Disclaimer: To avoid any potential perceived conflict of interest, the Editorial Board of the Bucknellian had no role in the commission, composition, revision or layout of this article.
Roughly 300 University students walked out of class on Monday afternoon to protest the former chief of Public Safety Stephen Barilar’s alleged cover-up of a case of sexual violence.
Jillie Santos ’22, one of the speakers at the demonstration, said students were there to make themselves heard after allegations arose that Barilar assisted in the destruction of evidence in 2021. The case in question regards a female student reporting that a male student had sexually harassed her in a restroom using a cellphone.
Santos also referred to the lawsuit against the University by former public safety officer Colby M. Snook. In his suit, he said that he resigned from his position after facing retaliation from other employees for filing a report on Barilar’s alleged evidence destruction.
“These allegations are to multiple levels of institutional injustice, which make it impossible for students to feel safe on this campus, or feel like there would be accountability if something were to happen to them,” Santos stated.
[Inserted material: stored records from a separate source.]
(* src: source/protocol/airplay/protocol/logical_session.c airplay_session_manager_release_media *)
Definition airplay_session_manager_release_media (m : AirPlaySessionManager) (id : Z) : bool * AirPlaySessionManager :=
  if id =? 0 then (false, m)
  else
    match find_logical_by_id m id with
    | Some li =>
        if 0 <? l_media_reference_count (logical_at m li)
        then (true, set_logical m li (fun l =>
               release_logical_if_unreferenced { l with l_media_reference_count ::= Z.pred }))
        else (false, m)
    | None => (false, m)
    end.
Lemma session_update_ok m li g l c0 :
  registry_core m -> connections m !! 0%nat = Some c0 -> logical_sessions m !! li = Some l -> l_used l = true ->
  keeps_session l (g l) -> 0 <= l_media_reference_count (g l) <= UINT32_MAX ->
  update_ok m (set_logical m li g) 0 li c0 c0 l (g l).
Proof.
  intros Hm Hc Hl Hu [K1 K2 K3 K4 K5] Hmed. pose proof (ok_sessions m Hm li l Hl) as Hs. unfold session_ok in Hs.
  rewrite Hu in Hs. destruct Hs as (Hr & Ha & Hct & _). constructor; try done.
  - exists id. by rewrite alter_id.
  - by exists g.
  - apply (ok_next m Hm).
  - pose proof (ok_connections m Hm 0%nat c0 Hc) as Hok. unfold connection_ok in *. destruct (c_used c0); [|done].
    destruct Hok as [Hid Hok]. split; [done|]. destruct (c_logical_session_bound c0); [|done].
    destruct Hok as (k & (Hk & Hku & Hkid) & Hcl). apply list_elem_of_lookup_1 in Hk as [j Hj].
    destruct (decide (j = li)) as [->|Hne].
    + assert (k = l) as -> by congruence. exists (g l). split; [split_and!|]; try congruence.
      * apply list_elem_of_lookup. exists li. apply alter_lookup. left. split; [done|]. by exists l.
      * intros Hb. destruct (Hcl Hb) as [Hb1 Hb2]. destruct (K5 Hb1). split; congruence.
    + exists k. split; [|done]. split_and!; try done. apply list_elem_of_lookup. exists j. apply alter_lookup. by right.
  - unfold session_ok. rewrite K1, K2, K3, K4. exact (conj Hr (conj Ha (conj Hct Hmed))).
  - intros j d _ Hd Hdu Hdb _ Hid. split_and!; try done. intros Hb.
    destruct (bound_session m j d Hm Hd Hdu Hdb) as (lj & k & Hf & Hk & Hku & Hkid & _ & Hkc).
    destruct (Hkc Hb) as [Hk1 Hk2]. rewrite <- Hid, (find_logical_at m li l) in Hf by done. injection Hf as <-.
    assert (k = l) as -> by congruence. destruct (K5 Hk1). split; congruence.
  - intros Hcu j d Hj Hd Hdu Heq. apply Hj. by apply (ok_connection_ids m Hm j 0%nat d c0).
  - intros _ j k Hj Hk Hku. rewrite K2, K3. split; intros Heq; apply Hj; apply (ok_session_ids m Hm j li k l); auto.
Qed.

Lemma session_update_registry m li g l :
  registry_ok m -> logical_sessions m !! li = Some l -> l_used l = true ->
  keeps_session l (g l) -> 0 <= l_media_reference_count (g l) <= UINT32_MAX -> referenced (g l) ->
  registry_ok (set_logical m li g).
Proof.
  intros [Hm Hr] Hl Hu Hk Hmed Href. destruct (first_connection m Hm) as [c0 Hc].
  pose proof (session_update_ok m li g l c0 Hm Hc Hl Hu Hk Hmed) as Hup. split; [by eapply update_core|].
  eapply update_referenced; [exact Hup| |done]. intros i k _. apply Hr.
Qed.

(** *** Changes of a connection alone *)

Lemma first_session m : registry_core m -> exists l, logical_sessions m !! 0%nat = Some l.
Proof. intros Hm. apply lookup_lt_is_Some. rewrite (ok_session_slots m Hm). unfold AIRPLAY_SESSION_MAX_LOGICAL_SESSIONS. lia. Qed.

Lemma bound_session_at m ci c li l :
  registry_core m -> connections m !! ci = Some c -> c_used c = true -> c_logical_session_bound c = true ->
  logical_sessions m !! li = Some l -> l_used l = true -> l_logical_session_id l = c_logical_session_id c ->
  0 < l_connection_count l /\
  (c_client_id_bound c = true -> l_client_id_bound l = true /\ l_client_id l = c_client_id c).
Proof.
  intros Hm Hc Hu Hb Hl Hlu Hid. destruct (bound_session m ci c Hm Hc Hu Hb) as (lj & k & Hf & Hk & Hku & Hkid & H1 & H2).
  rewrite <- Hid, (find_logical_at m li l) in Hf by done. injection Hf as <-. by assert (k = l) as -> by congruence.
Qed.

Definition fresh_connection (m : AirPlaySessionManager) (id : Z) : Prop :=
  forall j d, connections m !! j = Some d -> c_used d = true -> c_connection_id d <> id.

Lemma connection_update_registry m ci f c :
  registry_ok m -> connections m !! ci = Some c ->
  connection_ok m (f c) -> (forall id, bound_to id (f c) = bound_to id c) ->
  (c_used (f c) = true -> c_used c = true /\ c_connection_id (f c) = c_connection_id c \/ fresh_connection m (c_connection_id (f c))) ->
  registry_ok (set_connection m ci f).
Proof.
  intros [Hm Hr] Hc Hok Hb Hid. destruct (first_session m Hm) as [l0 Hl]. pose proof (ok_sessions m Hm 0%nat l0 Hl) as Hs.
  assert (Hup : update_ok m (set_connection m ci f) ci 0 c (f c) l0 l0).
  { constructor; try done.
    - by exists f.
    - exists id. by rewrite alter_id.
    - apply (ok_next m Hm).
    - unfold session_ok in *. destruct (l_used l0); [|done]. destruct Hs as (H1 & H2 & H3 & H4).
      split; [done|split; [done|split; [|done]]]. rewrite H3. symmetry. apply count_same. intros x Hx. by assert (x = c) as -> by congruence.
    - intros j d _ Hd Hdu Hdb Hlu Hlid. split_and!; try done.
      by apply (bound_session_at m j d 0%nat l0).
    - intros Hu j d Hj Hd Hdu Heq. destruct (Hid Hu) as [[Hcu Heq']|Hfresh]; [|by apply (Hfresh j d)].
      apply Hj. apply (ok_connection_ids m Hm j ci d c); try done. congruence.
    - intros Hu j k Hj Hk Hku. split; intros Heq; apply Hj; apply (ok_session_ids m Hm j 0%nat k l0); auto. }
  split; [by eapply update_core|]. eapply update_referenced; [exact Hup| |by apply (Hr 0%nat)]. intros i k _. apply Hr.
Qed.

(** ** The operations keep the invariant *)

Lemma session_facts m li l :
  registry_core m -> logical_sessions m !! li = Some l -> l_used l = true ->
  FIRST_LOGICAL_ID <= l_logical_session_id l <= UINT64_MAX /\ valid_apple_session_id (l_apple_session_id l) = true /\
  l_connection_count l = count (bound_to (l_logical_session_id l)) (connections m) /\
  0 <= l_media_reference_count l <= UINT32_MAX /\ 0 <= l_connection_count l <= 8.
Proof.
  intros Hm Hl Hu. pose proof (ok_sessions m Hm li l Hl) as Hs. unfold session_ok in Hs. rewrite Hu in Hs.
  destruct Hs as (H1 & H2 & H3 & H4). split; [done|split; [done|split; [done|split; [done|]]]].
  pose proof (count_bounds (bound_to (l_logical_session_id l)) (connections m)). unfold size in H.
  rewrite (ok_connection_slots m Hm) in H. unfold AIRPLAY_SESSION_MAX_CONNECTIONS in H. lia.
Qed.

Lemma retain_ok m id : registry_ok m -> registry_ok (airplay_session_manager_retain_media m id).2.
Proof.
  intros Hm. unfold airplay_session_manager_retain_media. destruct (id =? 0); [done|].
  destruct (find_logical_by_id m id) as [li|] eqn:Hf; [|done]. apply found_logical in Hf as (l & Hl & -> & Hu & Hid).
  destruct (session_facts m li l (proj1 Hm) Hl Hu) as (_ & _ & _ & H4 & H5).
  destruct (Z.ltb_spec (l_media_reference_count l) UINT32_MAX) as [Hlt|]; [|done]. cbn [snd].
  apply (session_update_registry m li _ l Hm Hl Hu).
  - by constructor.
  - cbn. lia.
  - intros _. right. cbn. lia.
Qed.

Lemma matching_session_some client l index matching li :
  matching_session client l index matching = Some (Some li) ->
  matching = Some li \/ exists k x, l !! k = Some x /\ li = (index + k)%nat /\ client_media client x = true.
Proof.
  revert index matching. induction l as [|x l IH]; intros index matching H; cbn [matching_session] in H.
  - left. congruence.
  - destruct (client_media client x) eqn:Hx.
    + destruct matching; [done|]. apply IH in H as [[= <-]|(k & y & Hk & -> & Hy)].
      * right. exists 0%nat, x. split_and!; (done || lia).
      * right. exists (S k), y. split_and!; (done || lia).
    + apply IH in H as [->|(k & y & Hk & -> & Hy)]; [by left|]. right. exists (S k), y. split_and!; (done || lia).
Qed.

(** The entry that is marked. *)
Lemma marked_session m client li :
  matching_session client (logical_sessions m) 0 None = Some (Some li) ->
  exists l, logical_sessions m !! li = Some l /\ logical_at m li = l /\ l_used l = true /\ l_client_id_bound l = true /\
    l_media_reference_count l <> 0 /\ l_client_id l = client.
Proof.
  intros H. apply matching_session_some in H as [?|(k & l & Hl & -> & HP)]; [done|]. exists l.
  cbn [Nat.add]. rewrite (logical_at_lookup m _ l Hl). unfold client_media in HP. bool_cases.
  repeat match goal with H : negb _ = false |- _ => apply negb_false_iff in H end.
  split_and!; try done.
  - by apply Z.eqb_neq.
  - match goal with H : bool_decide _ = true |- _ => by apply bool_decide_eq_true in H end.
Qed.

Lemma mark_ok m cid : registry_ok m -> registry_ok (airplay_session_manager_mark_transport_teardown m cid).2.
Proof.
  intros Hm. unfold airplay_session_manager_mark_transport_teardown. destruct (cid =? 0); [done|].
  destruct (find_connection m cid) as [ci|]; [|done]. destruct (_ || _); [done|].
  destruct (matching_session _ _ _ _) as [[li|]|] eqn:Hmt; [|done..]. apply marked_session in Hmt as (l & Hl & -> & Hu & _ & Hmd & _).
  destruct (session_facts m li l (proj1 Hm) Hl Hu) as (_ & _ & _ & H4 & H5). cbn [snd].
  apply (session_update_registry m li _ l Hm Hl Hu); [by constructor|done|]. intros _. right. cbn. lia.
Qed.

(** A session that goes has no connection. *)
Lemma free_session_ok m li g l :
  registry_ok m -> logical_sessions m !! li = Some l -> l_used l = true -> l_connection_count l = 0 ->
  g l = zero_logical -> registry_ok (set_logical m li g).
Proof.
  intros [Hm Hr] Hl Hu Hct Hg. destruct (first_connection m Hm) as [c0 Hc].
  assert (Hnone : forall j d, connections m !! j = Some d -> c_used d = true -> c_logical_session_bound d = true ->
    l_logical_session_id l <> c_logical_session_id d).
  { intros j d Hd Hdu Hdb Hid. destruct (bound_session_at m j d li l Hm Hd Hdu Hdb Hl Hu Hid). lia. }
  assert (Hup : update_ok m (set_logical m li g) 0 li c0 c0 l zero_logical).
  { constructor; try done.
    - exists id. by rewrite alter_id.
    - by exists g.
    - apply (ok_next m Hm).
    - pose proof (ok_connections m Hm 0%nat c0 Hc) as Hok. unfold connection_ok in *. destruct (c_used c0) eqn:Hcu; [|done].
      destruct Hok as [Hid Hok]. split; [done|]. destruct (c_logical_session_bound c0) eqn:Hcb; [|done].
      destruct Hok as (k & (Hk & Hku & Hkid) & Hcl). apply list_elem_of_lookup_1 in Hk as [j Hj]. exists k. split; [|done].
      split_and!; try done. apply list_elem_of_lookup. exists j. apply alter_lookup. right. split; [|done].
      intros ->. assert (k = l) as -> by congruence. by apply (Hnone 0%nat c0).
    - intros j d _ Hd Hdu Hdb _ Hid. by destruct (Hnone j d).
    - intros Hcu j d Hj Hd Hdu Heq. apply Hj. by apply (ok_connection_ids m Hm j 0%nat d c0). }
  split; [by eapply update_core|]. eapply update_referenced; [exact Hup| |done]. intros i k _. apply Hr.
Qed.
“This event has only compounded and deepened distrust in public safety and the administration,” she continued, “We are here because we demand to be seen by this university. We demand accountability and transparency. We want the administration to respond, and for public safety to work with students.”
During her speech, Santos voiced multiple other demands for the University’s administration and Public Safety from the collective student body.
She first demanded that a statement be given, addressing the allegations against Barilar by denouncing the alleged conduct and showing support for victims.
Next, she demanded that the University respond to a letter by the Coalition of Concerned Students, that was sent two years ago, in regards to the “mistreatment of the black community at Bucknell by public safety” by providing an action plan for change.
She also called for more collaboration and communication between Public Safety and the student body through a Public Safety Advisory Committee made up of student leaders. Santos said this committee will have oversight and control over policy and conduct at the department.
Finally, Santos demanded that students have access to body camera footage and internal recordings in cases of internal disciplinary action, in hopes of creating a greater sense of internal transparency.
The University issued the following statements after the rally:
“Bucknell University values and seeks to protect the free and open exchange of ideas on our campus. The safety and well-being of our students is also the University’s top priority and this will continue to be our ongoing focus.”
“The University is aware of what was said at today’s student event. As previously planned, new Chief Anthony Morgan will present his plans for Public Safety engagement with the campus community later this semester in a public event where all will be welcome to attend, ask questions and offer feedback.”
Jasmine Minhas ’22, Vice President of the Democratic Socialist Club and one of the organizers of the demonstration, said that she believes the University will not directly address the Barilar allegations because “[administrators] are more interested in protecting the institution than students.”
“I hope that the University starts to center our concerns and acts with that at the base of their operations rather than just kind of keeping things hush hush and like covering up corruption and perpetuating systems that perpetuate harm for students,” Minhas said.
Sage Lamade ’22 also spoke at the demonstration, encouraging students to fight for a campus community they deserve and asking Public Safety as well as the administration to “do their jobs,” with the power and authority granted to them, in order creating said community.
Many of the demonstrators expressed that since the Fran’s House incident last May—where former members of the banned fraternity Tau Kappa Epsilon (TKE) attempted to violently break into the University’s LGBTQ+ Affinity House—there has been a growing distrust between students and public safety.
Nabeel Jan ’23 shared that he lived across the street from Fran’s House when the event happened.
“It was sort of like shocking how little they were willing to do because it’s a pretty unified issue that if someone’s, like, breaking into a house, public safety should stop them from breaking into the house,” Jan said.
He also said that seeing the officers shake the students’ hands and reminisce about their college days was “sickening to see,” in reference to the allegations that public safety officers told the former fraternity members that they would escort them through the house once other students moved off campus after graduation.
Jan sees these latest allegations against public safety as a continuation of officers and administrators misusing their power, making him want to join the demonstration.
Out of the hundreds of students present at the demonstration, it seemed that there was a near-unanimous consensus that the student body wants the University to address the concerns brought about at the rally.
“We want to protect survivors and at the school, we want to honor them and hear their stories and we want this to be a safe place at Bucknell,” Carly Krsul ’23 said.
“If nobody says anything, then there’s an abuse of power that continues forever. I mean, [the accusations] had to have come from somewhere. I don’t know if I believe exactly what is being said, like the whole narrative, but at the end of the day [that student] did do those things, and they weren’t held accountable. And that’s a problem,” Eva Crisafulli ’24 said.
Crisafulli said she hopes that the University recognizes that something happened and takes the necessary actions to guarantee that it never happens again.
At the end of the rally, organizers of the protest handed out chalk to participants and Santos called for them to express their opinions and concerns by writing them on the walkways across campus.
As dozens of students took to walkways around the quad to write their concerns, Santos led the group in a final chant.
“Silence is violence. Silence is violence. Silence is violence.”